Collected data entries:
══════

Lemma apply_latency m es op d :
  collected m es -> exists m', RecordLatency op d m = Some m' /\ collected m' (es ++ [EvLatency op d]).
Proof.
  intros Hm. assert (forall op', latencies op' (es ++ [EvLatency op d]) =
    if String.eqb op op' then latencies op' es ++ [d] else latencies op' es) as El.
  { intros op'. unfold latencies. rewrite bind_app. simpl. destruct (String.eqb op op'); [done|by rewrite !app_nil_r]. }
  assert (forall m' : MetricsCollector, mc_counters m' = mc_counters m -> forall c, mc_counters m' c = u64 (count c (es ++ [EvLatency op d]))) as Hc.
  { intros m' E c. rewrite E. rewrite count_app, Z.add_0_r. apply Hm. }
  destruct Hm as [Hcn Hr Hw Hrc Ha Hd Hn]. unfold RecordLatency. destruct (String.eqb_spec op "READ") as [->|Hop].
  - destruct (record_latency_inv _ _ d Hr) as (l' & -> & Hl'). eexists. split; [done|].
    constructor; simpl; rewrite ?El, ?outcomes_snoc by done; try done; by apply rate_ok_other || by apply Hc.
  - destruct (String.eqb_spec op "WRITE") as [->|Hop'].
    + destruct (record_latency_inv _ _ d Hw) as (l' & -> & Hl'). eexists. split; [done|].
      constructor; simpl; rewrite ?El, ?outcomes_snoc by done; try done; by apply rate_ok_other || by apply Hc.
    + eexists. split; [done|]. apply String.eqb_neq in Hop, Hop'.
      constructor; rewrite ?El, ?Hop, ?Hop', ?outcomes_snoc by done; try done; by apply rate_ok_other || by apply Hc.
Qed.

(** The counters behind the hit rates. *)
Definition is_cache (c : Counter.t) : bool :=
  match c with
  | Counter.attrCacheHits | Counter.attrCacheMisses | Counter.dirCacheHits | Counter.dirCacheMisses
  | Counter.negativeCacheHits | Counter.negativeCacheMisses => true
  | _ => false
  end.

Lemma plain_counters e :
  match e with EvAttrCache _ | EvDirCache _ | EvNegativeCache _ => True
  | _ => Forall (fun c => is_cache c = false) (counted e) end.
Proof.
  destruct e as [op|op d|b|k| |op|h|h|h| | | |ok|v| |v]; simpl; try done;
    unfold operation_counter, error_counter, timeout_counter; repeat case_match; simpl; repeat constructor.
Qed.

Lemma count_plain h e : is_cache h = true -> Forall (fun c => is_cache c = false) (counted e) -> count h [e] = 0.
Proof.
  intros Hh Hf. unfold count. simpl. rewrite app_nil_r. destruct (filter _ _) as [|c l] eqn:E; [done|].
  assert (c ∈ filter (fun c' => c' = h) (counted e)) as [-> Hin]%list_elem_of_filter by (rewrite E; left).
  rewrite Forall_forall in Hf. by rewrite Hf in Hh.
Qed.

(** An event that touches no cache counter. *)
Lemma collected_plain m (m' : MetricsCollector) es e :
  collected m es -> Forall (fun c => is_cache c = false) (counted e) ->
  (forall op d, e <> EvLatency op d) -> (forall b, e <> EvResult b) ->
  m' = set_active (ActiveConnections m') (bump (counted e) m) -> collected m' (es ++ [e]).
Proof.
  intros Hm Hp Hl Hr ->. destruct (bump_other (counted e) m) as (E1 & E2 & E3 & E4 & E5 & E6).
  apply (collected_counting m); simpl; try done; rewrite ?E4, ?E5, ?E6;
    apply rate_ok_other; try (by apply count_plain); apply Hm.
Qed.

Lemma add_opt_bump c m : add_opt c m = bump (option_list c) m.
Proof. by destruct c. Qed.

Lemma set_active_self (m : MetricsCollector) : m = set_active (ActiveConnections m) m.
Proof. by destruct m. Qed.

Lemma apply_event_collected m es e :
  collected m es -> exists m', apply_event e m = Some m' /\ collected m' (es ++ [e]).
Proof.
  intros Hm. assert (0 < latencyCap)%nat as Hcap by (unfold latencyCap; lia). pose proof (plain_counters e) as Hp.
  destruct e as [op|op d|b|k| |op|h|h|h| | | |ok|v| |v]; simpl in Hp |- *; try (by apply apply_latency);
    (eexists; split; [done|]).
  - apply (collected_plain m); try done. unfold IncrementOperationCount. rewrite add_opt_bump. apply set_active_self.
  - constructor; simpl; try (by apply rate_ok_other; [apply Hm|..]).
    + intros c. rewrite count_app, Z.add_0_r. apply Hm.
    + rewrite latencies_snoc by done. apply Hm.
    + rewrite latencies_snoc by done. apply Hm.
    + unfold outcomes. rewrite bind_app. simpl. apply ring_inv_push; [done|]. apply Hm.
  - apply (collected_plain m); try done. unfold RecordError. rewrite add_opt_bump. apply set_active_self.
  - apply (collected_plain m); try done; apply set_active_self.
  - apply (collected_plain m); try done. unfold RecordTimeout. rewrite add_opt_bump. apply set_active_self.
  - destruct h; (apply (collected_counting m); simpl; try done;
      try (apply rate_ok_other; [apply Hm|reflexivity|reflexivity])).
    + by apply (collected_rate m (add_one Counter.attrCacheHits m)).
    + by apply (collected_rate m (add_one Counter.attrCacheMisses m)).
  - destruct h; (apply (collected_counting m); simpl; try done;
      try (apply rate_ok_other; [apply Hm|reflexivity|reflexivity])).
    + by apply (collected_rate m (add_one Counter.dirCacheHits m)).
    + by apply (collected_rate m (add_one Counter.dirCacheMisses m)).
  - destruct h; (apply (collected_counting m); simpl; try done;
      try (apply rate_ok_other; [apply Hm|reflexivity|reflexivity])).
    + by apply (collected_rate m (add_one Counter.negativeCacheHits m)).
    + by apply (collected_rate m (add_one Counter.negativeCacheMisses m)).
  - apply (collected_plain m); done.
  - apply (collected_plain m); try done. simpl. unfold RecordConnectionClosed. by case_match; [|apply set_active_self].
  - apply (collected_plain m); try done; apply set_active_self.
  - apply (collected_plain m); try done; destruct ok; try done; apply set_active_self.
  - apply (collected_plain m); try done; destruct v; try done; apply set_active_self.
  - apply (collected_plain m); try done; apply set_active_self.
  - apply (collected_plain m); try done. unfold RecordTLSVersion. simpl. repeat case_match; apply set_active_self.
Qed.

══════

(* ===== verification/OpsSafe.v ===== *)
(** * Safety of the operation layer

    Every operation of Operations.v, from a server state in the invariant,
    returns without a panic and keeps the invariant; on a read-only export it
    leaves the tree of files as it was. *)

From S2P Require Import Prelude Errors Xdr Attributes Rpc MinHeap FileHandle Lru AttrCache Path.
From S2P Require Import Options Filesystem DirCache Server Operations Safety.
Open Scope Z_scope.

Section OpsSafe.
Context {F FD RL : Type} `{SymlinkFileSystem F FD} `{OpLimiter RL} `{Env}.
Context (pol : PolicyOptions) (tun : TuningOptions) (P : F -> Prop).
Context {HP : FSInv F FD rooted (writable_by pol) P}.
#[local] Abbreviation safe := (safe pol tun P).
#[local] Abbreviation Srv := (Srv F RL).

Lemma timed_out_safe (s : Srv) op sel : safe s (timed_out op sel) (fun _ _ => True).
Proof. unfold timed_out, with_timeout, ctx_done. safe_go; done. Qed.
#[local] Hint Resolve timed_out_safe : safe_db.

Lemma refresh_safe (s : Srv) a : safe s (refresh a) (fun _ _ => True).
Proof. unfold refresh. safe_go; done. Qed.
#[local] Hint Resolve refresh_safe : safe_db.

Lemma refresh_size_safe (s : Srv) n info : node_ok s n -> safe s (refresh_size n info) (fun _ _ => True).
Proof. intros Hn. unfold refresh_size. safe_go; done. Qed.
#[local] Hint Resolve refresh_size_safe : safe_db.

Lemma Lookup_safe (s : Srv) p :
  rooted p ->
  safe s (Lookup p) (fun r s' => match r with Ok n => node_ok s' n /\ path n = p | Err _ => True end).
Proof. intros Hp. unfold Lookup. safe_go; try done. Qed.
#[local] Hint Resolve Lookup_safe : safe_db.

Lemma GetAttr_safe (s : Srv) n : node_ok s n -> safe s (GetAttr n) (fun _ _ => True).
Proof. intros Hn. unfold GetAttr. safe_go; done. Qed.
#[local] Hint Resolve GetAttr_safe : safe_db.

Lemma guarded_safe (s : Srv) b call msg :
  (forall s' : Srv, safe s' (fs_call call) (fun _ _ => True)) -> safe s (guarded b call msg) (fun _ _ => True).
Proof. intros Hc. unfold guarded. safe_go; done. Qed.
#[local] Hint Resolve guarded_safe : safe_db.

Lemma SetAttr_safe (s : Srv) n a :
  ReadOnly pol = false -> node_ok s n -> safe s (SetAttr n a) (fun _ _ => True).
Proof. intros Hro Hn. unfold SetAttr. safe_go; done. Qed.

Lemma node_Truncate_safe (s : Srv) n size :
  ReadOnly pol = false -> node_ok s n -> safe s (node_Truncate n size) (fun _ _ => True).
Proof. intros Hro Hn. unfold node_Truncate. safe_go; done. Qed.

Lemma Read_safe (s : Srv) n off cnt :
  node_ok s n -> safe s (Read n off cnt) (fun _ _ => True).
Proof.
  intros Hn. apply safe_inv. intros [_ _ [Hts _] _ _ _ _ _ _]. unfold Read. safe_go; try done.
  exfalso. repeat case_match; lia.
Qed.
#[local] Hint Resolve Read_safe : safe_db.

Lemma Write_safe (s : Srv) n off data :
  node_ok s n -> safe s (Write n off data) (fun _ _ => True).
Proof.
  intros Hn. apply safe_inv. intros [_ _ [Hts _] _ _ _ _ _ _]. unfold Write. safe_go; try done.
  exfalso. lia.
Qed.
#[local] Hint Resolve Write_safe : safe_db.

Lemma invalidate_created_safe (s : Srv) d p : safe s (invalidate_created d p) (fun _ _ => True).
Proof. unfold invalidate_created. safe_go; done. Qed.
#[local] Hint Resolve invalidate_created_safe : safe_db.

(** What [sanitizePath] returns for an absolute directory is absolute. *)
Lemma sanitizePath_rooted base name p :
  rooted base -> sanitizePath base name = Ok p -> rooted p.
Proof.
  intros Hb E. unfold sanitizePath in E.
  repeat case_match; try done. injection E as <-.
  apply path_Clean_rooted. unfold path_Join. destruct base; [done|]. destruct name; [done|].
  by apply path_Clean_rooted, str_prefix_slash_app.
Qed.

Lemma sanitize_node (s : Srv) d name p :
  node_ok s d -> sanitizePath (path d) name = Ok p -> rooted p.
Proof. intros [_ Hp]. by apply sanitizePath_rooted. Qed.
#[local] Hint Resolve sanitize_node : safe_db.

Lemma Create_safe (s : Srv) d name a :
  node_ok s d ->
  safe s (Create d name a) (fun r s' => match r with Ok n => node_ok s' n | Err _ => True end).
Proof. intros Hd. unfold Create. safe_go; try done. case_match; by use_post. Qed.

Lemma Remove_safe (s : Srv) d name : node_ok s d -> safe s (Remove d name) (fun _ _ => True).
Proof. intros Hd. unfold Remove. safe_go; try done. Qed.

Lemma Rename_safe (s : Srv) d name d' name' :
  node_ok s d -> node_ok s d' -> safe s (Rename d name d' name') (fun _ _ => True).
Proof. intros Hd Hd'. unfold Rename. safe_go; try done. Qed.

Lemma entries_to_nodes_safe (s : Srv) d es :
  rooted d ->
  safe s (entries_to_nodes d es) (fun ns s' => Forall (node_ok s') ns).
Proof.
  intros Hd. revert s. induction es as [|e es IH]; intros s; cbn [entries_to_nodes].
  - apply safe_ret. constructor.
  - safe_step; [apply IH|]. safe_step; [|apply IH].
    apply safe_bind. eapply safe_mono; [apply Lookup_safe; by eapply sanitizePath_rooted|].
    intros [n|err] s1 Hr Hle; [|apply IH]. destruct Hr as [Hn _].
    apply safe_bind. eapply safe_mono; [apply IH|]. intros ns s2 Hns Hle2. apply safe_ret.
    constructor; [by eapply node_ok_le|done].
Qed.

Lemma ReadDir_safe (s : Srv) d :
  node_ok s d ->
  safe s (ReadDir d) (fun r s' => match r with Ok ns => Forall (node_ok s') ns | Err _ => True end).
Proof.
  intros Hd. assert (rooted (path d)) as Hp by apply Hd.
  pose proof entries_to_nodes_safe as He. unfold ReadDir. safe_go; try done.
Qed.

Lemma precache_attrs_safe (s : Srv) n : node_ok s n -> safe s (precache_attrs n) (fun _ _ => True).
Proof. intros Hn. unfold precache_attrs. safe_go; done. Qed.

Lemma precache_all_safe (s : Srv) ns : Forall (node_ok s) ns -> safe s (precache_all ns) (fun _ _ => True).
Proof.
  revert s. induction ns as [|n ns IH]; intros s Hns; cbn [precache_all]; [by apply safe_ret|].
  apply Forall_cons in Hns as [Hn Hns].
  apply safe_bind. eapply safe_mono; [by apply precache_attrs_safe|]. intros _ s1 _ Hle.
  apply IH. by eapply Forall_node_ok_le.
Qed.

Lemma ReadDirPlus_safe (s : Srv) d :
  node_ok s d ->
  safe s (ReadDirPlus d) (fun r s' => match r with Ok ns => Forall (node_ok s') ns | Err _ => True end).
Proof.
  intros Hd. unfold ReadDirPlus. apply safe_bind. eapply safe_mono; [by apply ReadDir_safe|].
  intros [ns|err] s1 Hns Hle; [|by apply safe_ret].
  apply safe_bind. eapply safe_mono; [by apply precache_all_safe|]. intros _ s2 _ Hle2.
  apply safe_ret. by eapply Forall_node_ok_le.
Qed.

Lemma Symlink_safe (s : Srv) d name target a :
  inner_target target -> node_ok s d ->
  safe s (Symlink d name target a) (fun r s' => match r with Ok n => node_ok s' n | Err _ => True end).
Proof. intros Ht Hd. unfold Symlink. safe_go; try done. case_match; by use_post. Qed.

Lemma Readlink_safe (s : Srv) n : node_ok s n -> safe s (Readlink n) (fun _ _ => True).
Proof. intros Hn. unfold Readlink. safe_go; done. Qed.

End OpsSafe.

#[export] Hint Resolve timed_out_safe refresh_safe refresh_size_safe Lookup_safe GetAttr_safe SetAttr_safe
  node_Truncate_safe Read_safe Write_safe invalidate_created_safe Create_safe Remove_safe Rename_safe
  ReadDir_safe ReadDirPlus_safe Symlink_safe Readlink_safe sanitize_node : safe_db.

══════

## What is expected
In the entries above, please find the line with "End OpsSafe." and the line with "ReadDir_safe ReadDirPlus_safe Symlink_safe", then write out exactly those two lines and every line between them, and nothing more.

## Expected output
End OpsSafe.

#[export] Hint Resolve timed_out_safe refresh_safe refresh_size_safe Lookup_safe GetAttr_safe SetAttr_safe
  node_Truncate_safe Read_safe Write_safe invalidate_created_safe Create_safe Remove_safe Rename_safe
  ReadDir_safe ReadDirPlus_safe Symlink_safe Readlink_safe sanitize_node : safe_db.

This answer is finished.